Drawing Hawkman as a very talented teenager in the 1940s was Kubert’s first landmark, but this story concerns Hawkman and Hawkgirl’s updated 1960s counterparts, Thanagarian aliens arriving on Earth for the first time. It’s a clever ecological fable. Kubert also both writes and draws ‘Spit’, the maudlin experiences of a child at sea in the 1800s, most drawn in roughs, as if storyboards, but Kubert’s rough art is the equal of many artists’ complete product. When he moves to full art for the final instalment’s whaling sequences, the results are memorable.
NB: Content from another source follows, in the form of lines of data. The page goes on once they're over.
Lemma Leveldb_Write_run a m ops :
  rep a m -> Forall op_ok ops -> Z.of_nat (length ops) < 2 ^ 31 ->
  exists r a', Leveldb_Write (build ops) a = Ret r a' /\ rep a' (foldl apply_op m ops).
Proof.
  intros Hr Hok Hl. destruct (count_run PUT a m Hr) as (a1 & Hc & Hr1).
  destruct (count_run DELETE a1 m Hr1) as (a2 & Hc2 & Hr2).
  destruct (write_db WriteOptions_new ops a2 m Hr2 Hok Hl) as (s & a3 & Hw & Hr3).
  exists (if st_ok s then 0 else -1), a3. split; [|done]. unfold Leveldb_Write. erewrite bind_Ret by exact Hc.
  erewrite bind_Ret by exact Hc2. erewrite bind_Ret by exact Hw. by destruct (st_ok s).
Qed.

Lemma Leveldb_Sync_run a m :
  rep a m -> exists a', Leveldb_Sync a = Ret 0 a' /\ rep a' (<[str "sync" := []]> m).
Proof.
  intros Hr. destruct (count_run PUT a m Hr) as (a1 & Hc & Hr1).
  destruct (put_db (mkWriteOptions true true) (str "sync") [] a1 m Hr1) as (s & a2 & Hp & Hok & Hr2).
  exists a2. split; [|done]. unfold Leveldb_Sync. erewrite bind_Ret by exact Hc.
  erewrite bind_Ret by exact Hp. by rewrite Hok.
Qed.

Definition Leveldb_spec : @KvSpec (adaptor (owned D)) I LeveldbWrapper.
Proof using All.
  refine (@Build_KvSpec _ _ LeveldbWrapper (adaptor_rep (owned_rep db_rep)) di_rest _ _ _ _ _ _ _ _ _ _ _).
  - intros a m k v Hr _ _. by apply Leveldb_Put_run.
  - intros a m k v Hr _. by apply Leveldb_Get_hit.
  - intros a m k Hr _. by apply Leveldb_Get_miss.
  - intros a m k Hr _. by apply Leveldb_Delete_run.
  - intros a m ops Hr Hok _. by apply Leveldb_Write_run.
  - intros a m Hr. destruct (Leveldb_Sync_run a m Hr) as (a' & Hs & Hr').
    exists 0, a', (<[str "sync" := []]> m). split_and!; [done|done|by apply sync_key].
  - intros a m target Hr _. by apply scan_db.
  - intros a it L H. by apply on_iter_same, di_Valid_ok.
  - intros a it k v L H. by eapply on_iter_same, di_key_ok.
  - intros a it k v L H. by eapply on_iter_same, di_value_ok.
  - intros a it k v L H. destruct (di_Next_ok (pointee (engine a)) it k v L H) as (it' & Hn & Hr).
    exists it'. split; [|done]. by apply on_iter_same.
Defined.
End leveldb_laws.

Section rocksdb_laws.
Context {D I St : Type} `{!SortedDb rocksdb_options (list batch_op) D I St,
  !SortedDbSpec rocksdb_options (list batch_op) D I St (fun ops => ops)}.
Context (level_base level_multiplier level0_trigger : Z).

Abbreviation rep := (adaptor_rep (D := owned D) (owned_rep db_rep)).

Lemma Rocksdb_Put_run a m k v : rep a m -> exists a', Rocksdb_Put k v a = Ret 0 a' /\ rep a' (<[k := v]> m).
Proof.
  intros Hr. destruct (count_run PUT a m Hr) as (a1 & Hc & Hr1).
  destruct (plan_run k v a1 m Hr1) as (b & a2 & Hp & Hr2).
  destruct (put_db WriteOptions_new k v a2 m Hr2) as (s & a3 & Hd & Hok & Hr3).
  exists a3. split; [|done]. unfold Rocksdb_Put. erewrite bind_Ret by exact Hc.
  erewrite bind_Ret by (by eapply log_run). erewrite bind_Ret by exact Hp.
  erewrite bind_Ret by exact Hd. by rewrite Hok.
Qed.

Lemma Rocksdb_Get_hit a m k v :
  rep a m -> m !! k = Some v -> exists a', Rocksdb_Get k a = Ret (1, v) a' /\ rep a' m.
Proof.
  intros Hr Hm. destruct (count_run GET a m Hr) as (a1 & Hc & Hr1). pose proof Hr1 as (_ & _ & Hd).
  destruct (db_Get_hit _ m k v Hd Hm) as (s & d & Hg & Hok & Hd').
  destruct (on_db_run (db_Get k) a1 m m (s, v) d Hr1 Hg Hd') as (a2 & Ho & Hr2).
  exists a2. split; [|done]. unfold Rocksdb_Get. erewrite bind_Ret by exact Hc. erewrite bind_Ret by exact Ho.
  cbv iota beta. erewrite bind_Ret by (by eapply log_run). by rewrite (st_ok_found s Hok), Hok.
Qed.

Lemma Rocksdb_Get_miss a m k : rep a m -> m !! k = None ->
  exists r junk a', Rocksdb_Get k a = Ret (r, junk) a' /\ r <= 0 /\ rep a' m.
Proof.
  intros Hr Hm. destruct (count_run GET a m Hr) as (a1 & Hc & Hr1). pose proof Hr1 as (_ & _ & Hd).
  destruct (db_Get_miss _ m k Hd Hm) as (s & junk & d & Hg & Hok & Hd').
  destruct (on_db_run (db_Get k) a1 m m (s, junk) d Hr1 Hg Hd') as (a2 & Ho & Hr2).
  exists (if st_IsNotFound s then 0 else -1), (if st_IsNotFound s then junk else st_ToString s), a2.
  split_and!; [|by destruct (st_IsNotFound s)|done]. unfold Rocksdb_Get. erewrite bind_Ret by exact Hc.
  erewrite bind_Ret by exact Ho. cbv iota beta. erewrite bind_Ret by (by eapply log_run).
  rewrite Hok. by destruct (st_IsNotFound s).
Qed.

Lemma Rocksdb_Delete_run a m k : rep a m -> exists r a', Rocksdb_Delete k a = Ret r a' /\ rep a' (delete k m).
Proof.
  intros Hr. destruct (count_run DELETE a m Hr) as (a1 & Hc & Hr1).
  destruct (delete_db_run WriteOptions_new k a1 m Hr1) as (s & a2 & Hd & Hr2). exists 0, a2. split; [|done].
  unfold Rocksdb_Delete. erewrite bind_Ret by exact Hc. erewrite bind_Ret by (by eapply log_run).
  by erewrite bind_Ret by exact Hd.
Qed.

(** The handler copies a batch operation by operation. *)
Lemma RocksDBWriteBachHandler_copies ops batch : foldl (run_op RocksDBWriteBachHandler) batch ops = batch ++ ops.
Proof.
  revert batch. induction ops as [|op ops IH]; intros batch; [by rewrite app_nil_r|].
  cbn [foldl]. rewrite IH. destruct op; simpl; by rewrite <- app_assoc.
Qed.

Lemma Rocksdb_Write_run a m ops :
  rep a m -> Forall op_ok ops -> Z.of_nat (length ops) < 2 ^ 31 ->
  exists r a', Rocksdb_Write (build ops) a = Ret r a' /\ rep a' (foldl apply_op m ops).
Proof.
  intros Hr Hok Hl. destruct (count_run PUT a m Hr) as (a1 & Hc & Hr1).
  destruct (count_run DELETE a1 m Hr1) as (a2 & Hc2 & Hr2).
  destruct (write_db WriteOptions_new ops a2 m Hr2 Hok Hl) as (s & a3 & Hw & Hr3).
  exists (if st_ok s then 0 else -1), a3. split; [|done]. unfold Rocksdb_Write. erewrite bind_Ret by exact Hc.
  erewrite bind_Ret by exact Hc2. rewrite Iterate_build by done. rewrite RocksDBWriteBachHandler_copies. cbn [app].
  erewrite bind_Ret by exact Hw. by destruct (st_ok s).
Qed.

Lemma Rocksdb_Sync_run a m :
  rep a m -> exists a', Rocksdb_Sync a = Ret 0 a' /\ rep a' (<[str "sync" := []]> m).
Proof.
  intros Hr. destruct (count_run PUT a m Hr) as (a1 & Hc & Hr1).
  destruct (put_db (mkWriteOptions true true) (str "sync") [] a1 m Hr1) as (s & a2 & Hp & Hok & Hr2).
  exists a2. split; [|done]. unfold Rocksdb_Sync. erewrite bind_Ret by exact Hc.
  erewrite bind_Ret by exact Hp. by rewrite Hok.
Qed.

Definition Rocksdb_spec :
  @KvSpec (adaptor (owned D)) I (RocksdbWrapper level_base level_multiplier level0_trigger).
Proof using All.
  refine (@Build_KvSpec _ _ (RocksdbWrapper level_base level_multiplier level0_trigger)
    (adaptor_rep (owned_rep db_rep)) di_rest _ _ _ _ _ _ _ _ _ _ _).
  - intros a m k v Hr _ _. by apply Rocksdb_Put_run.
  - intros a m k v Hr _. by apply Rocksdb_Get_hit.
  - intros a m k Hr _. by apply Rocksdb_Get_miss.
  - intros a m k Hr _. by apply Rocksdb_Delete_run.
  - intros a m ops Hr Hok _. by apply Rocksdb_Write_run.
  - intros a m Hr. destruct (Rocksdb_Sync_run a m Hr) as (a' & Hs & Hr').
    exists 0, a', (<[str "sync" := []]> m). split_and!; [done|done|by apply sync_key].
  - intros a m target Hr _. by apply scan_db.
  - intros a it L H. by apply on_iter_same, di_Valid_ok.
  - intros a it k v L H. by eapply on_iter_same, di_key_ok.
  - intros a it k v L H. by eapply on_iter_same, di_value_ok.
  - intros a it k v L H. destruct (di_Next_ok (pointee (engine a)) it k v L H) as (it' & Hn & Hr).
    exists it'. split; [|done]. by apply on_iter_same.
Defined.
End rocksdb_laws.

(** * A database that keeps the laws *)

(** A map; an iterator is a snapshot with the entries that are left. *)
Definition MemSorted (Opt Batch : Type) (apply : Batch -> gmap bytes bytes -> gmap bytes bytes) :
    SortedDb Opt Batch (gmap bytes bytes) (gmap bytes bytes * list (bytes * bytes)) Status := {|
  db_Open _ _ := ret Status_OK;
  db_Close := ret tt;
  db_Put _ k v := modify (fun m => <[k := v]> m) ;;; ret Status_OK;
  db_Get k := gets (fun m => match m !! k with Some v => (Status_OK, v) | None => (Status_NotFound, []) end);
  db_Delete _ k := modify (fun m => delete k m) ;;; ret Status_OK;
  db_Write _ b := modify (apply b) ;;; ret Status_OK;
  db_NewIterator := gets (fun m => (m, []));
  db_GetProperty _ := ret (false, []);
  di_Valid it := ret (bool_decide (it.2 <> []));
  di_SeekToFirst it := ret (it.1, sorted_entries it.1 []);
  di_SeekToLast it := ret (it.1, drop (length (sorted_entries it.1 []) - 1) (sorted_entries it.1 []));
  di_Seek it target := ret (it.1, sorted_entries it.1 target);
  di_Next it := ret (it.1, tail it.2);
  di_key it := match it.2 with kv :: _ => ret kv.1 | [] => undefined OutOfBounds end;
  di_value it := match it.2 with kv :: _ => ret kv.2 | [] => undefined OutOfBounds end;
  st_ok := Status_ok;
  st_IsNotFound s := bool_decide (s = Status_NotFound);
  st_ToString _ := []
|}.

Definition MemSorted_spec Opt Batch apply (batch_of : list batch_op -> Batch) :
  (forall ops m, Forall op_ok ops -> Z.of_nat (length ops) < 2 ^ 31 ->
     apply (batch_of ops) m = foldl apply_op m ops) ->
  @SortedDbSpec Opt Batch _ _ _ (MemSorted Opt Batch apply) batch_of.
Proof.
  intros Happly.
  refine (@Build_SortedDbSpec Opt Batch _ _ _ (MemSorted Opt Batch apply) batch_of
    (fun d m => d = m) (fun it m => it.1 = m) (fun it L => it.2 = L) _ _ _ _ _ _ _ _ _ _ _ _).
  - by intros [] H.
  - intros d m o k v ->. by eexists _, _.
  - intros d m k v -> Hm. exists Status_OK, m. split_and!; [|done|done]. cbn. unfold gets. by rewrite Hm.
  - intros d m k -> Hm. exists Status_NotFound, [], m. split_and!; [|done|done]. cbn. unfold gets. by rewrite Hm.
  - intros d m o k ->. by eexists _, _.
  - intros d m o ops -> Hok Hl. eexists _, _. split; [cbn; reflexivity|]. by apply Happly.
  - intros d m ->. by eexists _, _.
  - intros d m it target -> <-. eexists _, _, _. split_and!; [done|done|done|apply sorted_entries_ok].
  - by intros d it L <-.
  - intros d it k v L H. cbn. by rewrite H.
  - intros d it k v L H. cbn. by rewrite H.
  - intros d it k v L H. eexists. split; [done|]. simpl. by rewrite H.
Defined.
The standout feature is ‘The Redeemer’, a story announced and promoted in 1983, but never published then. It’s obviously a project close to Kubert’s heart, and has the spiritual side so often part of his work. The premise is a hero called the Redeemer gaining more and more experience through the centuries as he’s reincarnated. It enables Kubert to set each story in a different time, incorporate some DC characters he’s had a hand in, and the art is sumptuous.
Two stories aren’t produced by Kubert, but look back on features he edited. They couldn’t provide a greater contrast. Sam Glanzman’s U.S.S. Stevens stories are personal memoirs of his naval service during World War II, respectful recollections of people he served with, even the comedy moments tinged with a wistful feeling. They’re drawn with feeling and a very precise attention to detail, Glanzman at 85 having lost none of his artistic skill, and the sample art is from an episode where he looks back on his Virginia youth. Brian Buniak is responsible for reviving an old DC feature ‘Angel and the Ape’, a knockabout comedy about a detective agency partnership between a glamorous woman and a gorilla. With CGI now so advanced, the concept suddenly seems ripe for a TV series. Buniak supplies Mad-style cartooning busy with background visual gags and verbal dexterity, but it’s too manic with no down time.
We’re also given some shorter episodes. ‘The Biker’ is partially based on the experiences of Kubert’s eldest son. It’s an unpredictable mood piece, Kubert varying his artistic approach for this haunted man. Paul Levitz writes a touching Sgt Rock story for Kubert to draw, looking back on the first American soldiers to land on the Normandy beaches during World War II, and the almost incomprehensible bravery that took. ‘The Ruby’ is a collaboration with writer Pete Carlsson and artist Henrik Jonsson, which develops into an interesting take on an old DC mystic, and Kubert and Brandon Vietti throw another DC character into Kamandi’s world in what’s an awkward mix.
Kubert’s recollections, observations and explanations separate the stories, and he comes across as a lovely guy as well as a talented artist, always with something interesting to say.
Some fans consider any page of Kubert art makes a book worth buying and they’ll find there’s no loss of imagination or capability over this mixture of his last work and some unpublished from far earlier. For anyone else, Joe Kubert Presents is a mixed bag, and readers will also need to appreciate Buniak and Glanzman, whose contributions are considerable.